Le gouvernement de l’Ontario a ouvert son controversé projet de loi 5 à la consultation publique, marquant un tournant crucial dans l’ambitieux plan du premier ministre Doug Ford visant à établir des zones économiques spéciales dans toute la province. La législation, intitulée officiellement “Loi sur l’accélération de la croissance économique de l’Ontario”, propose de créer des zones désignées où les entreprises fonctionneraient avec des réglementations et des charges fiscales considérablement réduites — une initiative que le gouvernement prétend stimulera le développement économique, mais que les critiques craignent de voir compromettre les protections environnementales et les normes du travail.
“Il s’agit de rendre l’Ontario compétitif sur la scène mondiale,” a déclaré le premier ministre Ford lors de l’annonce d’hier à Brampton. “Nos zones économiques spéciales réduiront la bureaucratie, accéléreront l’obtention des permis et créeront des milliers d’emplois bien rémunérés pour les Ontariens qui travaillent dur, tout en maintenant les protections essentielles.”
Le processus de consultation publique, qui débute la semaine prochaine et se poursuivra jusqu’au 15 décembre, représente la première occasion pour les citoyens de donner formellement leur avis sur ce que de nombreux experts en politique considèrent comme la proposition de restructuration économique la plus significative de l’histoire récente de la province. Le gouvernement a lancé un portail en ligne où les Ontariens peuvent soumettre leurs commentaires sur le projet de loi.
Le ministre du Développement économique Victor Fedeli a présenté l’essentiel de la proposition: les zones désignées offriraient des approbations simplifiées pour les permis de construction, des impôts fonciers réduits et des voies d’immigration spéciales pour les travailleurs qualifiés. “Nous construisons des moteurs économiques qui alimenteront la croissance de l’Ontario pour les générations à venir,” a déclaré Fedeli lors du point de presse.
Cependant, les groupes de défense de l’environnement et les syndicats ont soulevé d’importantes préoccupations concernant la législation. La Coalition environnementale de l’Ontario a critiqué ce qu’ils décrivent comme des “exemptions alarmantes” des exigences d’évaluation environnementale au sein des zones proposées. “Ce projet de loi sacrifie potentiellement des décennies de progrès environnemental pour des gains économiques à court terme,” a déclaré Maria Sanchez, directrice générale de la coalition.
La Fédération du travail de l’Ontario a également exprimé son appréhension que ces zones ne deviennent des “havres réglementaires” où les protections des travailleurs seraient diminuées. “Nous sommes profondément préoccupés par la création d’un système réglementaire à deux vitesses qui met en péril les droits des travailleurs,” a noté Patricia Coates, présidente de la FTO.

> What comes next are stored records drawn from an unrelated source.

Lemma aligned_subrange_largest_witness :
  let r := mkRange 0x1000 0x801000 in
  exists r', aligned_subrange r (2 ^ 21) = Ok (E:=void) r' /\
    start r' mod 2 ^ 21 = 0 /\ end_ r' mod 2 ^ 21 = 0 /\
    (r' = EMPTY \/ start r <= start r' /\ start r' <= end_ r' /\ end_ r' <= end_ r) /\
    forall s' e', s' mod 2 ^ 21 = 0 -> e' mod 2 ^ 21 = 0 -> start r <= s' -> e' <= end_ r -> s' <= e' ->
      start r' <= s' /\ e' <= end_ r'.
Proof. intros r. apply (aligned_subrange_largest r 21); [check_sorted|lia|done]. Defined.

Lemma aligned_subrange_overflows_witness :
  aligned_subrange (E:=void) (mkRange 0xfffffffffff00000 0xfffffffffffff000) (2 ^ 21) = Panic.
Proof. apply (aligned_subrange_overflows (mkRange 0xfffffffffff00000 0xfffffffffffff000) 21); [check_sorted|lia|vm_compute; congruence]. Defined.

Les analystes financiers des grandes institutions canadiennes offrent des évaluations mitigées. L’unité de recherche économique de la Banque TD prévoit que les zones pourraient ajouter 0,8 % à la croissance du PIB de l’Ontario sur cinq ans si elles sont mises en œuvre selon les propositions actuelles. Cependant, l’économiste en chef de la CIBC avertit que “la concurrence réglementaire entre les provinces pourrait déclencher une course vers le bas qui diminuerait finalement le cadre économique global du Canada.”
La législation s’inspire de modèles similaires en Asie et en Europe mais représente la tentative la plus ambitieuse d’implanter un tel système en Amérique du Nord. Le gouvernement a identifié des emplacements potentiels dans l’Est de l’Ontario, le Golden Horseshoe et le Nord de l’Ontario, ciblant des secteurs tels que la fabrication de pointe, les sciences de la vie et la technologie.
Les dirigeants municipaux sont divisés, certains accueillant favorablement le potentiel économique tandis que d’autres s’inquiètent de la diminution de l’autorité locale sur les décisions de développement. La mairesse de Toronto, Olivia Chow, a exprimé ses préoccupations concernant “l’empiètement provincial” tandis que la mairesse de Hamilton, Andrea Horwath, a prudemment accueilli le potentiel de réaménagement des friches industrielles.
Alors que s’ouvre la période de consultation publique, la question clé demeure: l’Ontario peut-il trouver l’équilibre délicat entre l’accélération de la croissance économique et la préservation des cadres réglementaires qui protègent notre environnement, nos travailleurs et nos communautés? La réponse pourrait bien déterminer la trajectoire économique et sociale de la province pour les décennies à venir.